Directions
Copy each line of the entries that includes the word "getMemFree".

Information supplied

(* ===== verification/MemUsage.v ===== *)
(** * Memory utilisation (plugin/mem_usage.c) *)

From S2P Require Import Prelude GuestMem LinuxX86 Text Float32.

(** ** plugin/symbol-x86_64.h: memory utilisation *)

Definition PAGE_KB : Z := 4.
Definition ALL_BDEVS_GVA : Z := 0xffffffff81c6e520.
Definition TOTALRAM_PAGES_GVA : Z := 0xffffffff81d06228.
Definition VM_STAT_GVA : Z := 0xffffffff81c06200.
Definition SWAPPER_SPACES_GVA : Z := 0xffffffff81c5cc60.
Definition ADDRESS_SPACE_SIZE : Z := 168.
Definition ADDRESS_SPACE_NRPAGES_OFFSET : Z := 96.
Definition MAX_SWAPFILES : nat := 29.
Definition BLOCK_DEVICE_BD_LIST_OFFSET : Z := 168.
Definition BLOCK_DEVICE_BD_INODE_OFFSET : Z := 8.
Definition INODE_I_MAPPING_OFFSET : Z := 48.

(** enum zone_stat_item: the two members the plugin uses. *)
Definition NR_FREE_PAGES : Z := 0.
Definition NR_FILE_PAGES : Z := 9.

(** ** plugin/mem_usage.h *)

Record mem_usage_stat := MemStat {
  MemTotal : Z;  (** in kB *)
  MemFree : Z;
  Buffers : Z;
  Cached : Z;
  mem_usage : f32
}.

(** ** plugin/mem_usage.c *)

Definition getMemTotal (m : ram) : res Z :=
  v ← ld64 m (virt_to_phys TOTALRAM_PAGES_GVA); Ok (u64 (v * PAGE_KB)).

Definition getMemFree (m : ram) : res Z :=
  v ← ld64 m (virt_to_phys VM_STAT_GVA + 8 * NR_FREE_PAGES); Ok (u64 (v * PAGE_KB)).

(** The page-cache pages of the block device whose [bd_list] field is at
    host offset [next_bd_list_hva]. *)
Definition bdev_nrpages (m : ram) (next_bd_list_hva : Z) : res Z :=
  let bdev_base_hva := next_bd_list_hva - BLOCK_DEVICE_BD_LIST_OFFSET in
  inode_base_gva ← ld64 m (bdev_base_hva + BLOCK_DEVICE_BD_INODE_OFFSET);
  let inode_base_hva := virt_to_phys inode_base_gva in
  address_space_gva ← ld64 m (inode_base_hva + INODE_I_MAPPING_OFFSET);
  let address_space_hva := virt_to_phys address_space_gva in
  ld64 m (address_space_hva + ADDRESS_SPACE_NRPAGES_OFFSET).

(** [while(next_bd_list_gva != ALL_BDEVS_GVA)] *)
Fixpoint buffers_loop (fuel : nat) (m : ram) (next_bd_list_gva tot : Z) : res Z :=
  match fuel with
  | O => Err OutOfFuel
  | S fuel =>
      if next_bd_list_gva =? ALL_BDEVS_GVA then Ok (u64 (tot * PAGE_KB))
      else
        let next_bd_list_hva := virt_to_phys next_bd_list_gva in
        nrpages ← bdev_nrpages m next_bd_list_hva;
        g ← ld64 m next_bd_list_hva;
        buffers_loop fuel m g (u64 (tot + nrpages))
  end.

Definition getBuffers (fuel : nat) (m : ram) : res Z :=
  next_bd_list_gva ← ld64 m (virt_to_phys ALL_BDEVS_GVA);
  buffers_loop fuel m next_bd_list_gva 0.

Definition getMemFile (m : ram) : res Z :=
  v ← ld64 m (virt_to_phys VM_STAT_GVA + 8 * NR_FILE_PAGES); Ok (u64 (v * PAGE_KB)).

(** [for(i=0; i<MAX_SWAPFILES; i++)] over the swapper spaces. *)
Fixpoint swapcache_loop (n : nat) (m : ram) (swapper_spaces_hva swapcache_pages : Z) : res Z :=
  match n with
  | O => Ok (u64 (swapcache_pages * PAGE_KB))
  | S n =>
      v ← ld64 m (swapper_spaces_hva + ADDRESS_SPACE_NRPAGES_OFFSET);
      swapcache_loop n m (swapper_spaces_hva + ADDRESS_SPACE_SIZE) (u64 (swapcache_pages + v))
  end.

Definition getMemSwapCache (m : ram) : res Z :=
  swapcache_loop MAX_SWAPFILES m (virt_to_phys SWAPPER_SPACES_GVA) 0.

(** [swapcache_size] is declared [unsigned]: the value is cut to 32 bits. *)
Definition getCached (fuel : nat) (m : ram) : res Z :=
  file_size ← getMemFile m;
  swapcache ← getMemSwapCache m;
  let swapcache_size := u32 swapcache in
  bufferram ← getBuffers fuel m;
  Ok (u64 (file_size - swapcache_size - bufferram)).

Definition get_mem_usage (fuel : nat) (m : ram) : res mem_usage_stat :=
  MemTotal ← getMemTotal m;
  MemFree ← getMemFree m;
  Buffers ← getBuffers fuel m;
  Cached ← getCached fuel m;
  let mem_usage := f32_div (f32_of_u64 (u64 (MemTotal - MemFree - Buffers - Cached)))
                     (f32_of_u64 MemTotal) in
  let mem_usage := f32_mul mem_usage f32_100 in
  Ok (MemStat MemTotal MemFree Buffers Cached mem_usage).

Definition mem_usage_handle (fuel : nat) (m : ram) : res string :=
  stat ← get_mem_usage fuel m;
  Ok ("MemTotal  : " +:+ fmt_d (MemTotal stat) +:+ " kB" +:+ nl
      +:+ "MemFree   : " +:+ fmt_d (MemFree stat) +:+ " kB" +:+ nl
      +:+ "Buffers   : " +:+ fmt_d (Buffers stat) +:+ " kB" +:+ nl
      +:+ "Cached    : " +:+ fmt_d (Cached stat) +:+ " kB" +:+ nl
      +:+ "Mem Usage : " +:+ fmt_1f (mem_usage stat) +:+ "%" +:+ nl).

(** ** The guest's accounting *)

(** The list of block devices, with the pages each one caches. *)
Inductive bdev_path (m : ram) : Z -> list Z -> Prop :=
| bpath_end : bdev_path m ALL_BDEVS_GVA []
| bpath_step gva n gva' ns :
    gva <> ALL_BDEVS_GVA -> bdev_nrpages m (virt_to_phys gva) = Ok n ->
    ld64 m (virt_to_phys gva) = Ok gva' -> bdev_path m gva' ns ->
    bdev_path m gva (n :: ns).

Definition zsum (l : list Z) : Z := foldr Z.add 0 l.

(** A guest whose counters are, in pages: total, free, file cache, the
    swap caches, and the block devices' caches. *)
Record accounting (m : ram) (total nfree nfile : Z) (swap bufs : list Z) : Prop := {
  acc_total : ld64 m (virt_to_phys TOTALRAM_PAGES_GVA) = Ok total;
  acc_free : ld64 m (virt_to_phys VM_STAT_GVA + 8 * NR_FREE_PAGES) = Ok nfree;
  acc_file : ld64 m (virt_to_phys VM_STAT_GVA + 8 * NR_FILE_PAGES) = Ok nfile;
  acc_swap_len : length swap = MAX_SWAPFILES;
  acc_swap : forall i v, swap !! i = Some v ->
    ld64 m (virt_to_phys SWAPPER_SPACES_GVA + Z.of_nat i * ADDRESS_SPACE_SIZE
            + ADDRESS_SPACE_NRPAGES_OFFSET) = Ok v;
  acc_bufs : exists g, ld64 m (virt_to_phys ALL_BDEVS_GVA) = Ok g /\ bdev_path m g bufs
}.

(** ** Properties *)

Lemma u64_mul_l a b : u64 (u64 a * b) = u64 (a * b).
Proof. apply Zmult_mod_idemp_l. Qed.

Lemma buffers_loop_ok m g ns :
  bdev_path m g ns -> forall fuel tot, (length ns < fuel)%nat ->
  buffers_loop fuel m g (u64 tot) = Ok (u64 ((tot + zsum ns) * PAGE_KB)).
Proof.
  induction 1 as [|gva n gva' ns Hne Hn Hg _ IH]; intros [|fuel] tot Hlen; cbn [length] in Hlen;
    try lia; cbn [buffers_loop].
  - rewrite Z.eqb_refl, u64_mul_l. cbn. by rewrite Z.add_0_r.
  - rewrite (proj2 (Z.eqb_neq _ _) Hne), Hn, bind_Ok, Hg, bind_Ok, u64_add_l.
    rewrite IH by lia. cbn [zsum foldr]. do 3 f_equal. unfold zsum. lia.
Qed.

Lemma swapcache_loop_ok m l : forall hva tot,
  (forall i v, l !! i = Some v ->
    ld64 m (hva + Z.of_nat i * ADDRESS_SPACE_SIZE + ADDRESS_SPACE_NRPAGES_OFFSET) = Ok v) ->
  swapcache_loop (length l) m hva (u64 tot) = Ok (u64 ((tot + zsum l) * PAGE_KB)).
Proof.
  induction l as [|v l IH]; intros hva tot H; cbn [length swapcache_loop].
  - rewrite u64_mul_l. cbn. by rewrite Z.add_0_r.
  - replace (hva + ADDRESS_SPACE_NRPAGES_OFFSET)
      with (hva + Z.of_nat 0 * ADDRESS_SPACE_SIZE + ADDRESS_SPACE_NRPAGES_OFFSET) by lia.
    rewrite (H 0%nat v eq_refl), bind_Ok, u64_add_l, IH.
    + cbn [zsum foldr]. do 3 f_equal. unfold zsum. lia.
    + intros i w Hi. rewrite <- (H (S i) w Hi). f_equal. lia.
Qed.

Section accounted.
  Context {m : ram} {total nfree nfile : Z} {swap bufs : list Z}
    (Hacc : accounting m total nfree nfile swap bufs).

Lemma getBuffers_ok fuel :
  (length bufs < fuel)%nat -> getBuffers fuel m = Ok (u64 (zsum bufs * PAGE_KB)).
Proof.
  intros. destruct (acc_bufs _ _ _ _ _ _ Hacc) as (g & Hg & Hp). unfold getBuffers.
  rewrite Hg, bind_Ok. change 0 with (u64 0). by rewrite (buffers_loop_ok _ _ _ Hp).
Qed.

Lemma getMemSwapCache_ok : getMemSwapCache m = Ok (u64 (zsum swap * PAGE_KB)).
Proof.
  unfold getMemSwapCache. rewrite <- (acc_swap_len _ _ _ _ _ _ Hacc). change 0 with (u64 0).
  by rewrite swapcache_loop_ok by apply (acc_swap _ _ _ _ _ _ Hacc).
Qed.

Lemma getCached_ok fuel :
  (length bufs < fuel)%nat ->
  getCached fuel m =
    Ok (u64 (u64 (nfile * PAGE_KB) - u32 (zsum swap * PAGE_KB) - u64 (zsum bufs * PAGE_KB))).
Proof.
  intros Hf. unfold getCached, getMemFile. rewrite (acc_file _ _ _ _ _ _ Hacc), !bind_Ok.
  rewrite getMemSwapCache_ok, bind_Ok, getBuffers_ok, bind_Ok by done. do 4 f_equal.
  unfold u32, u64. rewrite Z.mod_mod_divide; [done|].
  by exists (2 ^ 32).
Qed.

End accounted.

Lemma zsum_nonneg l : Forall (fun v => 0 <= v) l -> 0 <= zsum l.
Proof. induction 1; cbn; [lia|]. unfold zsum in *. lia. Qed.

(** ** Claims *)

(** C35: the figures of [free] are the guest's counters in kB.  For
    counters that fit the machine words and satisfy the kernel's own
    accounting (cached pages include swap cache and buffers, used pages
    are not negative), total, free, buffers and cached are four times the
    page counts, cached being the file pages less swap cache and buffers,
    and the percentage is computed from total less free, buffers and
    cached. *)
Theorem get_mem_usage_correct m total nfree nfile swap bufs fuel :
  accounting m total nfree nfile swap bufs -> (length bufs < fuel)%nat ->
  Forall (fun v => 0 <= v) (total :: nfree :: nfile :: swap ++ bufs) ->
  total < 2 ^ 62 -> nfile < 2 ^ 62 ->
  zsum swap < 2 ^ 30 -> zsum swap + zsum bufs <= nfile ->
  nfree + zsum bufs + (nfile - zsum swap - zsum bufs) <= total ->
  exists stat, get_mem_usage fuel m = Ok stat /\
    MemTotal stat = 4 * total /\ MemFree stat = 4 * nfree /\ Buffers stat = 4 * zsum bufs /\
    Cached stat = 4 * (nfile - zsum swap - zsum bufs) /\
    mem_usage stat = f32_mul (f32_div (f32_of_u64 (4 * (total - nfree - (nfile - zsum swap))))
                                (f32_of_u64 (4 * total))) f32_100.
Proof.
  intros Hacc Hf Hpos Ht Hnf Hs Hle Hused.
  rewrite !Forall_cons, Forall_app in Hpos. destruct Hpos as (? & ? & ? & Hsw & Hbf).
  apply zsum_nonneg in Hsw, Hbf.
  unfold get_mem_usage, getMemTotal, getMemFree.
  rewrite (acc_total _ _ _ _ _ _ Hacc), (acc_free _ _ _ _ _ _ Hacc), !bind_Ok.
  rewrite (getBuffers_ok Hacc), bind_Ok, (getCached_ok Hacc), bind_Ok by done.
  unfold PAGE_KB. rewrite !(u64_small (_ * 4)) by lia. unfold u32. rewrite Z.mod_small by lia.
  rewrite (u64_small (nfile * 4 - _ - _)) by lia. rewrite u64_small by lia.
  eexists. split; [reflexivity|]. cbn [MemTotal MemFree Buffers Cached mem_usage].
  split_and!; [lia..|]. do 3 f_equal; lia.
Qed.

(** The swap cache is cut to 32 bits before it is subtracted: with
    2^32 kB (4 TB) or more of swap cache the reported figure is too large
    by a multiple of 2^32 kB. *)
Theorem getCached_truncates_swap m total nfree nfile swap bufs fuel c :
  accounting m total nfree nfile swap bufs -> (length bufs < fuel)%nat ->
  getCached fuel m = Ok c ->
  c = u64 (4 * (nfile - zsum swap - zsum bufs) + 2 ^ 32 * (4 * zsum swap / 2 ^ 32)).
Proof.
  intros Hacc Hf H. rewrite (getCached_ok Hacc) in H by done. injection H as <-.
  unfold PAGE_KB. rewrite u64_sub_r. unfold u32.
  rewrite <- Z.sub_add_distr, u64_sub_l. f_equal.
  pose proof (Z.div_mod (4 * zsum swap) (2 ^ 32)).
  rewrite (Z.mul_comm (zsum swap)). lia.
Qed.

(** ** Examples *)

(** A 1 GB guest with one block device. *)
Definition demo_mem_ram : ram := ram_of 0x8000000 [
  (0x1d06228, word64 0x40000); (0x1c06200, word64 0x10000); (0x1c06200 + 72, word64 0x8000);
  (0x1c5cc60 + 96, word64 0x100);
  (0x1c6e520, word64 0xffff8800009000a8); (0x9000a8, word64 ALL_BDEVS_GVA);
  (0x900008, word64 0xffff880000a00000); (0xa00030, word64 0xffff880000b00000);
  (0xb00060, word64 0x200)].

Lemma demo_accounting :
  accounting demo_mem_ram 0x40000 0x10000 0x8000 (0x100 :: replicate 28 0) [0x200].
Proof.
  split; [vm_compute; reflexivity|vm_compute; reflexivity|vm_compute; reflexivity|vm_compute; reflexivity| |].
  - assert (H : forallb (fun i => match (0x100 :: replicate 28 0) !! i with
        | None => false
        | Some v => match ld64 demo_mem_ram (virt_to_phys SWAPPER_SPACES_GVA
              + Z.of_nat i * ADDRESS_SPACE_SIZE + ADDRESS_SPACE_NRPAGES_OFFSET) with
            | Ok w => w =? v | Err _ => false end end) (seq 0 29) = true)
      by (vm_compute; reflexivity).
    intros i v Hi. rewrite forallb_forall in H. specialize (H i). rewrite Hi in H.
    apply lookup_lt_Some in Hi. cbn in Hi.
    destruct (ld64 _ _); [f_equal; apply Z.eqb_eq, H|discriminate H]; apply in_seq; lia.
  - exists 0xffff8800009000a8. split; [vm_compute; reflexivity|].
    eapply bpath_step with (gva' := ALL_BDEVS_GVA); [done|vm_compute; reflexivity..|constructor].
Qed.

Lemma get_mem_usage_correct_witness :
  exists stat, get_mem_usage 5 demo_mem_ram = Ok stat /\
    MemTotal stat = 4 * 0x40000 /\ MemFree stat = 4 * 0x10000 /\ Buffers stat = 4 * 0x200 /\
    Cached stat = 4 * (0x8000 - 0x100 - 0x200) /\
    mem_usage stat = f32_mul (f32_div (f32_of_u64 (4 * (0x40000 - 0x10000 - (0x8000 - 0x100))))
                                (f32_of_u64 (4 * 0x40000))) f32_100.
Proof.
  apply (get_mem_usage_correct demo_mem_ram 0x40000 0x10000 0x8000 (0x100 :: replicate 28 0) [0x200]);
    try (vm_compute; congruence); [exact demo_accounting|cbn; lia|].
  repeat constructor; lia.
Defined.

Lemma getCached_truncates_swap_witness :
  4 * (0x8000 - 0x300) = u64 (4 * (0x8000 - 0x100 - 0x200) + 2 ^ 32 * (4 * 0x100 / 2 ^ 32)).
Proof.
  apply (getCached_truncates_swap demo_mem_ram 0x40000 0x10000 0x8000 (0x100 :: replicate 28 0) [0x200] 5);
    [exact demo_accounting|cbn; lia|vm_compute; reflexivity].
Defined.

Solution to the problem
Definition getMemFree (m : ram) : res Z :=
  MemFree ← getMemFree m;
  unfold get_mem_usage, getMemTotal, getMemFree.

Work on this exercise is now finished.